Hi Doug. I usually don't wipe a part down after sanding. I use a air hose and blow it off completely. You'd be surprised how much dust gets in the pores. Then I stain it and let it dry and apply the finish. I wet sand after the first coat of finish and wipe it off with a clean dry cloth before applying the subsequent coats. I avoid wiping a part down with a solvent because of reactions. Especially if using spray finishes. I think they have a lot of new chemicals ( maybe green ones!!) that seem to react more easily with different solvents…..........Jim


----------



## PurpLev

mineral spirits is used to cut (usually to remove) the finish, not to clean the project and not to remove dust. 
unless you are trying to thin down your finish or remove existing finish there is no need to use mineral spirits whatsoever. just wipe your project and dust it off and put the finish on it. sand between coats and wipe dust with a cloth (using mineral spirits will remove the previous coat of finish - not really what you want happening)


----------



## dakremer

I kind of figured (knew) you didnt use mineral spirits after you already applied the finish, however I was just making sure.

I've read a lot of places that you use mineral spirits on a rag to wipe down the wood to get the fine sawdust off. Most articles say it is fine to do it because mineral spirits will completely evaporate…..


----------



## PurpLev

min.spirits would evaporate, but using it to wipe does not have any benefits of using just lightly damp cloth (with water). I'll usually try to minimize exposure to fumes and chemicals in the air I breath and use whatever natural things I can.

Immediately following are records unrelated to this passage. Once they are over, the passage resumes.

(** [fd] is an open regular file: its dentry, VFS inode and node are those of
    [path], and closing it releases its dentry only. *)
Record open_file s (path : list (list Z)) (fd child w c : Z) (x : ramfs_inode) (pos : Z) : Prop := {
  of_path : ∃ r, fs_root (v_fs s) = Some r ∧ resolve (v_fs s) r path = Some c;
  of_node : inodes (v_fs s) !! c = Some x;
  of_kind : S_ISREG (r_mode x) = true;
  of_vinode : vinode_of (v_fs s) w c;
  of_file : ∃ fl md, files s !! fd = Some (mk_file (Some child) (Some RamFile) pos fl md 1 (Some c));
  of_dentry : ∃ n q, dentries s !! child = Some (mk_dentry n (Some w) (Some q)) ∧ pinned q s = true;
  of_child : child ≠ ROOT_DENTRY ∧ pinned child s = false
}.
Definition opened s path fd pos : Prop := ∃ child w c x, open_file s path fd child w c x pos.

(** ** vfs_open *)

(** O_TRUNC empties the file, O_APPEND moves to its end. *)
Lemma open_flags_ok s C K M r path w c x fd child fl md flags :
  vfs_wf s C K M → found_at s r path w c x → S_ISREG (r_mode x) = true → Forall name_ok path → path ≠ [] →
  files s !! fd = Some (mk_file (Some child) (Some RamFile) 0 fl md 1 (Some c)) →
  let l := if has flags O_TRUNC then [] else contents (v_fs s) x in
  ∃ s' x', open_flags fd w flags s = Some s' ∧ vfs_wf s' C K M ∧ mounts s' = mounts s ∧ root_dentry s' = root_dentry s ∧ dentries s' = dentries s ∧
    files s' = <[fd := mk_file (Some child) (Some RamFile) (if has flags O_APPEND then Z.of_nat (length l) else 0) fl md 1 (Some c)]> (files s) ∧
    fs_root (v_fs s') = Some r ∧ resolve (v_fs s') r path = Some c ∧ inodes (v_fs s') !! c = Some x' ∧ S_ISREG (r_mode x') = true ∧
    vinode_of (v_fs s') w c ∧ i_size w s' = Some (Z.of_nat (length l)) ∧ keeps (v_fs s) (v_fs s') ∧ updated s s' path (Some (false, l)).
Proof.
  intros Hwf Hfa Hreg Hpath Hne Hfd l. pose proof (reg_not_directory _ Hreg) as Hdir. pose proof Hfa as [Hr Hres Hx Hvi].
  unfold open_flags, i_mode at 1. rewrite Hvi. cbn [mbind option_bind v_mode]. rewrite Hfd. cbn [mbind option_bind f_private f_op].
  set (m := r_mode x) in *.
  assert (K !! fd = Some sizeof_file) as HK by (by eapply (vw_file _ _ _ _ Hwf)).
  assert (∃ s1 x1 n, (if has flags O_TRUNC && S_ISREG m
       then '(fs, _) ← ramfs_truncate_file (Some c) (v_fs (set_i_size w 0 s)); Some (with_fs fs (set_i_size w 0 s)) else Some s) = Some s1 ∧
    vfs_wf s1 C K M ∧ mounts s1 = mounts s ∧ root_dentry s1 = root_dentry s ∧ dentries s1 = dentries s ∧ files s1 = files s ∧
    fs_root (v_fs s1) = Some r ∧ resolve (v_fs s1) r path = Some c ∧ inodes (v_fs s1) !! c = Some x1 ∧ S_ISREG (r_mode x1) = true ∧
    vinodes (v_fs s1) !! w = Some (mk_inode n m (Z.of_nat (length l)) false (Some c)) ∧ keeps (v_fs s) (v_fs s1) ∧ updated s s1 path (Some (false, l)))
    as (s1 & x1 & ino & -> & W1 & Em1 & Er1 & Ed1 & Ef1 & Hr1 & Hres1 & Hx1 & Hk1 & Hv1 & Hkp1 & Hu1).
  { rewrite Hreg, andb_true_r. unfold l. destruct (has flags O_TRUNC).
    - set (s0 := set_i_size w 0 s). assert (same_private (v_fs s) (v_fs s0)) as Hsp.
      { intros v. cbn. destruct (decide (w = v)) as [->|Hwv]; [rewrite lookup_alter_eq, Hvi; cbn; by eexists|].
        rewrite lookup_alter_ne by done. destruct (vinodes (v_fs s) !! v); eauto. }
      assert (same_nodes (v_fs s) (v_fs s0)) as Hsn by done.
      assert (fs_wfK K (v_fs s0) C M) as Hwf0 by (eapply (@same_nodes_wf H (framed K)); [apply Hwf|done|apply (wf_heap _ _ _ (vw_fs _ _ _ _ Hwf))|done]).
      destruct (@truncate_ok H (framed K) (v_fs s0) C M r path c x Hwf0 Hr Hpath Hne) as (f' & x' & E & Hwf' & Hr' & Ev & Hx' & Hm' & _ & Hres' & Hkn & Hf'); try done.
      { by rewrite (same_nodes_resolve (v_fs s)). }
      change (ramfs_truncate_file (Some c) (v_fs s0) = Some (f', 0)) in E. rewrite E. cbn [mbind option_bind].
      exists (with_fs f' s0), x', (r_ino x). split; [done|]. split.
      { apply (wf_same_private s C K M f' M r); try done. intros v. specialize (Hsp v). by rewrite Ev. }
      do 7 (split; [done|]). split; [by rewrite Hm'|]. split.
      { cbn. rewrite Ev. cbn. rewrite lookup_alter_eq, Hvi. cbn. by rewrite Hdir. }
      split.
      { split; [eapply keeps_nodes_trans; [by apply same_nodes_keep|exact Hkn]|]. intros v j Hj. specialize (Hsp v). rewrite Hj in Hsp. cbn. by rewrite Ev. }
      intros ms Hms. cbn. rewrite Hf' by done. case_decide; [done|]. by apply same_nodes_file.
    - exists s, x, (r_ino x). split; [done|]. split; [done|]. do 7 (split; [done|]). split; [done|]. split.
      { rewrite Hvi. destruct (node_contents_length _ _ _ _ _ (vw_fs _ _ _ _ Hwf) Hx) as [-> _]. by rewrite Hdir. }
      split; [apply keeps_refl|]. intros ms Hms. case_decide; [subst ms|done]. rewrite (found_file s C K M r path w c x) by done. fold m; by rewrite Hdir. }
  cbn [mbind option_bind]. unfold i_size, i_private. rewrite Hv1. cbn [mbind option_bind v_size v_private]. rewrite Hreg, andb_true_r.
  set (s2 := if has flags O_APPEND then upd_file fd (set_pos (Z.of_nat (length l))) s1 else s1).
  assert (v_fs s2 = v_fs s1) as E2 by (unfold s2; by destruct (has flags O_APPEND)). rewrite E2, Hv1. cbn [mbind option_bind v_private].
  set (x2 := mk_file (Some child) (Some RamFile) (if has flags O_APPEND then Z.of_nat (length l) else 0) fl md 1 (Some c)).
  assert (upd_file fd (set_private (Some c)) s2 = with_files (<[fd := x2]> (files s1)) s1) as ->.
  { unfold s2, upd_file, x2. destruct (has flags O_APPEND); cbn; unfold with_files; cbn; f_equal; apply map_eq; intros p;
      (destruct (decide (p = fd)) as [->|Hp]; [by rewrite !lookup_alter_eq, Ef1, Hfd, lookup_insert_eq|by rewrite !lookup_alter_ne, lookup_insert_ne by done]). }
  exists (with_files (<[fd := x2]> (files s1)) s1), x1. split; [done|]. split; [by apply wf_file|]. cbn. rewrite Ef1. do 8 (split; [done|]).
  split; [eexists; split; [exact Hv1|]; split; [done|eauto]|]. split; [unfold i_size; cbn; by rewrite Hv1|done].
Qed.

blowing with an air gun and air filter near by, vacuuming, and using a damp cloth with water will probably be as good as it gets.


----------



## nailbanger2

With the above (air, vacuum, clean cloth) I use a tack cloth. Lightly wipe to get all the dust. Too heavy might leave a residue. This can be used between finish coats also.


----------



## Raspar

Have not seen this mentioned so will throw in my 2cents… usually humidors are lined with spanish cedar and should be left unfinished to season the cigars. This was told to me by someone way back when I made mine. If not using cedar then not sure if it matters.


----------



## DrDirt

I usually use either mineral spirits or alcohol to wipe down, not to get rid of dust, but to show any glue squeeze out that sanding missed.


----------



## SPalm

I have been using MS to remove dust for a while now and really like it. It works great. A little bit of Googling shows that a lot of other people do this too. If you use a white rag, you will see all the dust it removes.

It also will let you see any glue marks and gives a vision of what the little baby will look like.

But I do not know the answer to your question. I have used it before using oils and polys with no problem. I would think that shellac and varnish wouldn't mind either.

But I certainly am no expert here.
Steve


----------



## sbryan55

There is no problem with using mineral spirits to wipe off the dust from sanding either the wood or finish itself. I gave up tack cloths long ago in favor of mineral spirits. If you can sand it then mineral spirits will not have any effect on oil base finishes and shellac is not not harmed at all. Steve has some pretty good comments.


----------



## Kentuk55

I've used MS after sanding, and have never had any problems with finish. just be sure it dries completely before you do put anything over it. dats my $.02


----------



## dakremer

Thanks guys for all of your responses! It seems like it is ok to use mineral spirits, its just up to the user if they want to or not. Maybe I'll just stay away from it for now - just one more thing for me to screw up! haha. I will just vacuum it and blow it off a lot more and make sure I get as much dust off as possible!


----------